## WORK REQUIRED
Say how many lines in the entries below mention "does", with no other words.

= Beginning of Section =

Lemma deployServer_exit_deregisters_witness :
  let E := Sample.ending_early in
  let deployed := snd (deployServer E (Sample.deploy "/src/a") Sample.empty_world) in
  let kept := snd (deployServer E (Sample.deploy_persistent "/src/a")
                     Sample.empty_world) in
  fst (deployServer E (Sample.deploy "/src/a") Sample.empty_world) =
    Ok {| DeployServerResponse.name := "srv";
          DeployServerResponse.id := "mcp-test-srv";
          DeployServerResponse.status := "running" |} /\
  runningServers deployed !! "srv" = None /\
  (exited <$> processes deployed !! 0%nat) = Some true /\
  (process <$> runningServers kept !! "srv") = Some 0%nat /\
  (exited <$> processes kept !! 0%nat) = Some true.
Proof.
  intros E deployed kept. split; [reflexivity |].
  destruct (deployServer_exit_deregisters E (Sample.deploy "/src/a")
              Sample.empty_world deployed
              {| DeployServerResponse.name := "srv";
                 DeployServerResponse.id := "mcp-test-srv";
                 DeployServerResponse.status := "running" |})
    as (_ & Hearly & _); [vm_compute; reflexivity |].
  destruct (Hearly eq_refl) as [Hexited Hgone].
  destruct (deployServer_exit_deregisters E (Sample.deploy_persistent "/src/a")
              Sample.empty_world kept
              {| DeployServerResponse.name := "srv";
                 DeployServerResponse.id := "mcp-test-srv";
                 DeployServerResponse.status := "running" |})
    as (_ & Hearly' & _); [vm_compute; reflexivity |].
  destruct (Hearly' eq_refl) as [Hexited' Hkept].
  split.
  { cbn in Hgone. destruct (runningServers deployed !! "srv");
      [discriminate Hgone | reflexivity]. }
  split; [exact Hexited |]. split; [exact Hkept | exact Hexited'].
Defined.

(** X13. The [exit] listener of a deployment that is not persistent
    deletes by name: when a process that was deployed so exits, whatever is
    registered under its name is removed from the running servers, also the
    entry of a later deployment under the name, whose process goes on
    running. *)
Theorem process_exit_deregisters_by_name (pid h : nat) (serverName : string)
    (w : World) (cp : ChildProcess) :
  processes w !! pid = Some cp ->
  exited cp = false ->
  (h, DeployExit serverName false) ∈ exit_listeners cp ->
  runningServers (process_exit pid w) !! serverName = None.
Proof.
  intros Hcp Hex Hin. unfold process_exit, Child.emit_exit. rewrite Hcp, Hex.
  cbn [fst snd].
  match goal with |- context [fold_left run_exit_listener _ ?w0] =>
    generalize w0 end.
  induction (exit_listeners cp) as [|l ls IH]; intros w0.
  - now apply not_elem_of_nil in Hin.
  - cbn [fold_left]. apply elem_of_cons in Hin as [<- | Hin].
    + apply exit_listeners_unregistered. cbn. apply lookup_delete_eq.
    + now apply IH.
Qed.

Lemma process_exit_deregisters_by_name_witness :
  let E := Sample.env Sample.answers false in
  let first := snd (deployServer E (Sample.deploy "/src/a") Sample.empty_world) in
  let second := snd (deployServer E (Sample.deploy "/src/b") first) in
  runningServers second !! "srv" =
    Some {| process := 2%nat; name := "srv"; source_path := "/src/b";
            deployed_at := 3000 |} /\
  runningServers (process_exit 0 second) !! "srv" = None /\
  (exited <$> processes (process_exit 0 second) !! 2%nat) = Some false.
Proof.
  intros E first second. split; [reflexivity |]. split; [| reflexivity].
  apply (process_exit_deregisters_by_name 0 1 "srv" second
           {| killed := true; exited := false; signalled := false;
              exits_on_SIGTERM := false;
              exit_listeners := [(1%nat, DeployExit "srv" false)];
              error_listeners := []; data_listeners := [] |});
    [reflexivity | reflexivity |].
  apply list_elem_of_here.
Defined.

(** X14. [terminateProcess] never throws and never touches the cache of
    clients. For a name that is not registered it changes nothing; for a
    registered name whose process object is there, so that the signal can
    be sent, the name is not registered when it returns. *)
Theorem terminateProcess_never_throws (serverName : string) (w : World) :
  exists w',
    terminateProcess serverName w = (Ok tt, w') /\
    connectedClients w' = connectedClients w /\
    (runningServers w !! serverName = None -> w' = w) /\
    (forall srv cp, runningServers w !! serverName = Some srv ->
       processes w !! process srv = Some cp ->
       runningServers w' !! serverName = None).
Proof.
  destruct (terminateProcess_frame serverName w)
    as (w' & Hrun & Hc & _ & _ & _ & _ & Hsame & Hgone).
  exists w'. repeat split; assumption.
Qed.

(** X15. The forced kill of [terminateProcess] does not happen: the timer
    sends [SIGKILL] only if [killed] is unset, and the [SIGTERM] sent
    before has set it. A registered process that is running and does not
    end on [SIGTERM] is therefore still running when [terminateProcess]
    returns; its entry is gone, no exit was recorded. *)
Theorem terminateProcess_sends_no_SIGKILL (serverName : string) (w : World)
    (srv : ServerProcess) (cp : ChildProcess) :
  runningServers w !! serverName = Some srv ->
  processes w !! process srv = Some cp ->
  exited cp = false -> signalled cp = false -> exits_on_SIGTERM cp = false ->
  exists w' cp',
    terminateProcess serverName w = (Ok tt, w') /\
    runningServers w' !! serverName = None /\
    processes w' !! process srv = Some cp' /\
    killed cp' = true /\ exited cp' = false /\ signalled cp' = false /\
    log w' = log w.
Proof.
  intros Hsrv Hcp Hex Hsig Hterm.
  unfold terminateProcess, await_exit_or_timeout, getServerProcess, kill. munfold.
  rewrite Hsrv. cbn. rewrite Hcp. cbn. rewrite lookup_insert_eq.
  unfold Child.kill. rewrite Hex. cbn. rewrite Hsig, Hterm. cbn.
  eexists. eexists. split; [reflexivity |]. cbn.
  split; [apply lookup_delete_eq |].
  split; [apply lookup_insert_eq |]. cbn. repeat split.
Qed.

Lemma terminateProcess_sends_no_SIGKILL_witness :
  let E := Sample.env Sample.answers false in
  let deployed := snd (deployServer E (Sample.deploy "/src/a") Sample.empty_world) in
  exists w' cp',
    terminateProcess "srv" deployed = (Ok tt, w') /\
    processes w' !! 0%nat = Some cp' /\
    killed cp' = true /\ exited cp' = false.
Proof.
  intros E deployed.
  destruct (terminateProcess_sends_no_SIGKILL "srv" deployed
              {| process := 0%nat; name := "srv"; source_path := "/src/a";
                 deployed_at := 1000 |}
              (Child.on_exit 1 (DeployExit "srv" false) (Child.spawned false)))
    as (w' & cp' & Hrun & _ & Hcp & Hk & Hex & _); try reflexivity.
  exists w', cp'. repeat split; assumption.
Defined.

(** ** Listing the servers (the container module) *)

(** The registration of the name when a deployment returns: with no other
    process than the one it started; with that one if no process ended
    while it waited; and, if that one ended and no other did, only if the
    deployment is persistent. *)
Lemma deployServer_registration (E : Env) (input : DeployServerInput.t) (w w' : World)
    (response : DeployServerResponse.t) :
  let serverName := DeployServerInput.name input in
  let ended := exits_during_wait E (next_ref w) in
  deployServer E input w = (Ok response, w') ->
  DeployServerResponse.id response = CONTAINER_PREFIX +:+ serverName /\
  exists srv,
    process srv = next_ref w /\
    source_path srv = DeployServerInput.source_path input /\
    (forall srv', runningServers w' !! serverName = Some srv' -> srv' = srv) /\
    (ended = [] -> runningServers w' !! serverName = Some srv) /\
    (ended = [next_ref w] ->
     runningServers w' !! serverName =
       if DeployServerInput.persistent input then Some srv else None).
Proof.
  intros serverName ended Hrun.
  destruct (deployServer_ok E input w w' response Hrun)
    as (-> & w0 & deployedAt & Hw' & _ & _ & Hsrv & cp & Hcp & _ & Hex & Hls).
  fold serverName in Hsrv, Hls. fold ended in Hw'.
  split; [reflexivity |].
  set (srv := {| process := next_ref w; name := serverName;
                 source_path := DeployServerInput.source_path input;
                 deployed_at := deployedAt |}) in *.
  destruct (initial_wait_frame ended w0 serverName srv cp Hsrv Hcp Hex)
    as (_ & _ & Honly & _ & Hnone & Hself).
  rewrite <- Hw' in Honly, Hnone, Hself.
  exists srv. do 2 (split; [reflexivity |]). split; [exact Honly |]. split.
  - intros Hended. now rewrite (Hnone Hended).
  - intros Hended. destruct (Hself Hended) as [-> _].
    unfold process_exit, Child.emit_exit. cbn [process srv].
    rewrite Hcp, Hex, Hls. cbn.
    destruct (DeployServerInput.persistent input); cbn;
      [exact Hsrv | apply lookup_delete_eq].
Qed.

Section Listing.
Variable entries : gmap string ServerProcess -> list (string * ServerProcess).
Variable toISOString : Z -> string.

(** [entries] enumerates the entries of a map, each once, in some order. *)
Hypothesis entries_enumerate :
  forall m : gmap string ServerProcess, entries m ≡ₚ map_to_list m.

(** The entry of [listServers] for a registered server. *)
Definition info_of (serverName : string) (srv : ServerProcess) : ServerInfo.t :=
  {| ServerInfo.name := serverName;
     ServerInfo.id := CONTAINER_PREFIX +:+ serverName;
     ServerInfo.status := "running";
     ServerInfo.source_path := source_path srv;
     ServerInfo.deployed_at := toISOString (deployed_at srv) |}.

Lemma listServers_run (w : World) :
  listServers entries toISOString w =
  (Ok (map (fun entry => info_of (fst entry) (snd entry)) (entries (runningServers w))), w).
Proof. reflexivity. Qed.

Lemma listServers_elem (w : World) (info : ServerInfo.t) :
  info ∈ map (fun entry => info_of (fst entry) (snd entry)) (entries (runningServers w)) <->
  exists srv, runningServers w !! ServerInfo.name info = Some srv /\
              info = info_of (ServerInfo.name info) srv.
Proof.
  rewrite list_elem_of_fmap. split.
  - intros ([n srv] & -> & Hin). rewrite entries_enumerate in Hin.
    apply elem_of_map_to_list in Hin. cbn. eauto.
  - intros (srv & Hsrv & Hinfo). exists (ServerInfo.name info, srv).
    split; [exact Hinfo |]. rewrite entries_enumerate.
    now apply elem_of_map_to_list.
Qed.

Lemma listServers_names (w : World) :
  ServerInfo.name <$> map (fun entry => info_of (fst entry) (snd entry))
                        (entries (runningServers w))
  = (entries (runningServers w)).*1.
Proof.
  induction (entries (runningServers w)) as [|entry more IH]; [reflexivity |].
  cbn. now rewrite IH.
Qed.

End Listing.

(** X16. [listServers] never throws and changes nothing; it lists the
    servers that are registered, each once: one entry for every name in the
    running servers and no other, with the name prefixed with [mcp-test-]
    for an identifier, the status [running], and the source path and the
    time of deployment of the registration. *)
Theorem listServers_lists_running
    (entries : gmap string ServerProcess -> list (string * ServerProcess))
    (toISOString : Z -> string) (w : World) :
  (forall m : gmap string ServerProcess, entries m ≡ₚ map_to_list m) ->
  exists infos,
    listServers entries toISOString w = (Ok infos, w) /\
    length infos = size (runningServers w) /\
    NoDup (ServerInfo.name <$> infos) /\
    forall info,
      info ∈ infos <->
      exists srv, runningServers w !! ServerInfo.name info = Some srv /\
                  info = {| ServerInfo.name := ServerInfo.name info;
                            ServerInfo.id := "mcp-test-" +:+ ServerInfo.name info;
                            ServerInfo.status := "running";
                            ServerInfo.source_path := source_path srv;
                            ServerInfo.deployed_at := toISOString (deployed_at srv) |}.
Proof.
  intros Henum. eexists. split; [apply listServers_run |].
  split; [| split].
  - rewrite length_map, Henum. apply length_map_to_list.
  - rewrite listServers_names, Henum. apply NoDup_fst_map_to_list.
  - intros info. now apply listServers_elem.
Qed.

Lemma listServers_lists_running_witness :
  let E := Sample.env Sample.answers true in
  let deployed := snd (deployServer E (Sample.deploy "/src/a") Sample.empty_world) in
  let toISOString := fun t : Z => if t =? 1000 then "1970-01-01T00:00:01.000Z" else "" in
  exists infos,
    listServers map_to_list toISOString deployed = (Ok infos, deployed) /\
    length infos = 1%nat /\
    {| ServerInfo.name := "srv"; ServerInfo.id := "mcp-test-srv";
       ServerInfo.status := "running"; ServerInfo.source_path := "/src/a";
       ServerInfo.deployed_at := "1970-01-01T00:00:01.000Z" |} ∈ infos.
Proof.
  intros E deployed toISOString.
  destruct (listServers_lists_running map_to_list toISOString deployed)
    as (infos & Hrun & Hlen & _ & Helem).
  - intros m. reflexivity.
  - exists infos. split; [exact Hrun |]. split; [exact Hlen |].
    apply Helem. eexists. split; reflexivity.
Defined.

= End of Section =
= Beginning of Section =

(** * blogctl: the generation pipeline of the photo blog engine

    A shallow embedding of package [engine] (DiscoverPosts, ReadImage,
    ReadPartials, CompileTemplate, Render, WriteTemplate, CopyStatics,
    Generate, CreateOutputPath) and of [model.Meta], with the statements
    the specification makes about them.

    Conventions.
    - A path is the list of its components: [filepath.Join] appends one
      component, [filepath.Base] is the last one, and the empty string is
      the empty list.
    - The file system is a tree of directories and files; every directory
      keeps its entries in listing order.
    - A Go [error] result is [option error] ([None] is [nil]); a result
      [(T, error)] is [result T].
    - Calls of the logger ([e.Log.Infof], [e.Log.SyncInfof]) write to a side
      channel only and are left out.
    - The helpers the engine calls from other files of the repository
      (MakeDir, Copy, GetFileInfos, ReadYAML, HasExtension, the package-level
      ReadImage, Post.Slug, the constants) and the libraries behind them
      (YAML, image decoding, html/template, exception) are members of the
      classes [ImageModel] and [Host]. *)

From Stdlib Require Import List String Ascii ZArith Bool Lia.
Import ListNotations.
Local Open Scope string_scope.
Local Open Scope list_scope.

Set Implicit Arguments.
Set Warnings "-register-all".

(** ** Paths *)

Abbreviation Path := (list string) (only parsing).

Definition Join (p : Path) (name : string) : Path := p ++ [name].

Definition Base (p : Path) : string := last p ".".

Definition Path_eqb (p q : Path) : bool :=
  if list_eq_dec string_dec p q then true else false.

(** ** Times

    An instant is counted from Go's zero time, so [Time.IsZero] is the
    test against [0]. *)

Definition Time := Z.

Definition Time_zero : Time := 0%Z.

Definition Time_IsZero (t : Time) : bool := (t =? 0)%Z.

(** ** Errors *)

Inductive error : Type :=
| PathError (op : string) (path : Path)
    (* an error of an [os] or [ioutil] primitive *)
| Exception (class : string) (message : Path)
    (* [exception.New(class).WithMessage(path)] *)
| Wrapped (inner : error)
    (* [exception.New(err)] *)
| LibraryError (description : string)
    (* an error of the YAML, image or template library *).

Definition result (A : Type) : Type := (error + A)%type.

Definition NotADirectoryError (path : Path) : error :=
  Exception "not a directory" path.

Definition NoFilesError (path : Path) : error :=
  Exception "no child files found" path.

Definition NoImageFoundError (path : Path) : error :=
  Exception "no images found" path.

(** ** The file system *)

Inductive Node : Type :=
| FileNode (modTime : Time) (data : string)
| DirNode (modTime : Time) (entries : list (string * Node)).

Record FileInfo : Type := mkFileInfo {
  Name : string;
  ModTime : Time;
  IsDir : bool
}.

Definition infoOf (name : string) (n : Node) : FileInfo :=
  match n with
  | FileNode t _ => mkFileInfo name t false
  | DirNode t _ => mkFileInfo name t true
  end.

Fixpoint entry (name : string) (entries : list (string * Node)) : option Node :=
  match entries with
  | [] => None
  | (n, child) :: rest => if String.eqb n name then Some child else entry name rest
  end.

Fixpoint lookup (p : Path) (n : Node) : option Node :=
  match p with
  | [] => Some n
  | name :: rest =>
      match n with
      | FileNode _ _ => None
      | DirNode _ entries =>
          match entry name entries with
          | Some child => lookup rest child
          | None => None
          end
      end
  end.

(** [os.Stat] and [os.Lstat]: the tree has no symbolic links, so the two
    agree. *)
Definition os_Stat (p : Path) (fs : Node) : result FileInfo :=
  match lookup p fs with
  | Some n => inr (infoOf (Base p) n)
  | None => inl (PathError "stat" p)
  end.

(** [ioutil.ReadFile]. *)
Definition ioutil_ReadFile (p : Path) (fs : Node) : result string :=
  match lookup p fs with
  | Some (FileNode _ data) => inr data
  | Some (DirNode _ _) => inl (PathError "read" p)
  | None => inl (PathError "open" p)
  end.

= End of Section =
= Beginning of Section =

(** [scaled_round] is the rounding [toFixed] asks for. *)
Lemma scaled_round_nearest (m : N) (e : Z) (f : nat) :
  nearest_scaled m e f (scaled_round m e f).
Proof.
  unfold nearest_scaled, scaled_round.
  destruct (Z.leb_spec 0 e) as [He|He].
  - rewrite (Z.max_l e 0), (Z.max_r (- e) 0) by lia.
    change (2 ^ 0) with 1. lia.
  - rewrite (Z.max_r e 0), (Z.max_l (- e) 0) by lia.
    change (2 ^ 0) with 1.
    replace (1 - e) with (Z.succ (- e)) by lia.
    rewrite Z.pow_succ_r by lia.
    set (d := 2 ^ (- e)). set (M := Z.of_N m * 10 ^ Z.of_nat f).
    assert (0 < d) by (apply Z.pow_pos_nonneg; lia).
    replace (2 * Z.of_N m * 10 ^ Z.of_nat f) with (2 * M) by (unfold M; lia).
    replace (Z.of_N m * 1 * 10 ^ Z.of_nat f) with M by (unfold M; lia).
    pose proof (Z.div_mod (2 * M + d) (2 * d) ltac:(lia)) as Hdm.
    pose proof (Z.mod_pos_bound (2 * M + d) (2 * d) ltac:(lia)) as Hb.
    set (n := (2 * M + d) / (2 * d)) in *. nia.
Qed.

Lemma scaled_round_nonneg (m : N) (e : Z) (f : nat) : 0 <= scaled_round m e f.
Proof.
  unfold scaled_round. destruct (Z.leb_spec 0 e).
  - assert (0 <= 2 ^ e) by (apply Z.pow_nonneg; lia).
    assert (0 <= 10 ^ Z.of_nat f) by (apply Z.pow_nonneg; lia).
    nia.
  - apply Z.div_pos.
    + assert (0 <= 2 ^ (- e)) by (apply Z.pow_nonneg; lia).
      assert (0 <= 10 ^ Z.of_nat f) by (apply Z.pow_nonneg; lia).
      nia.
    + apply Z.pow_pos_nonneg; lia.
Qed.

= End of Section =

## RESPONSE AREA
2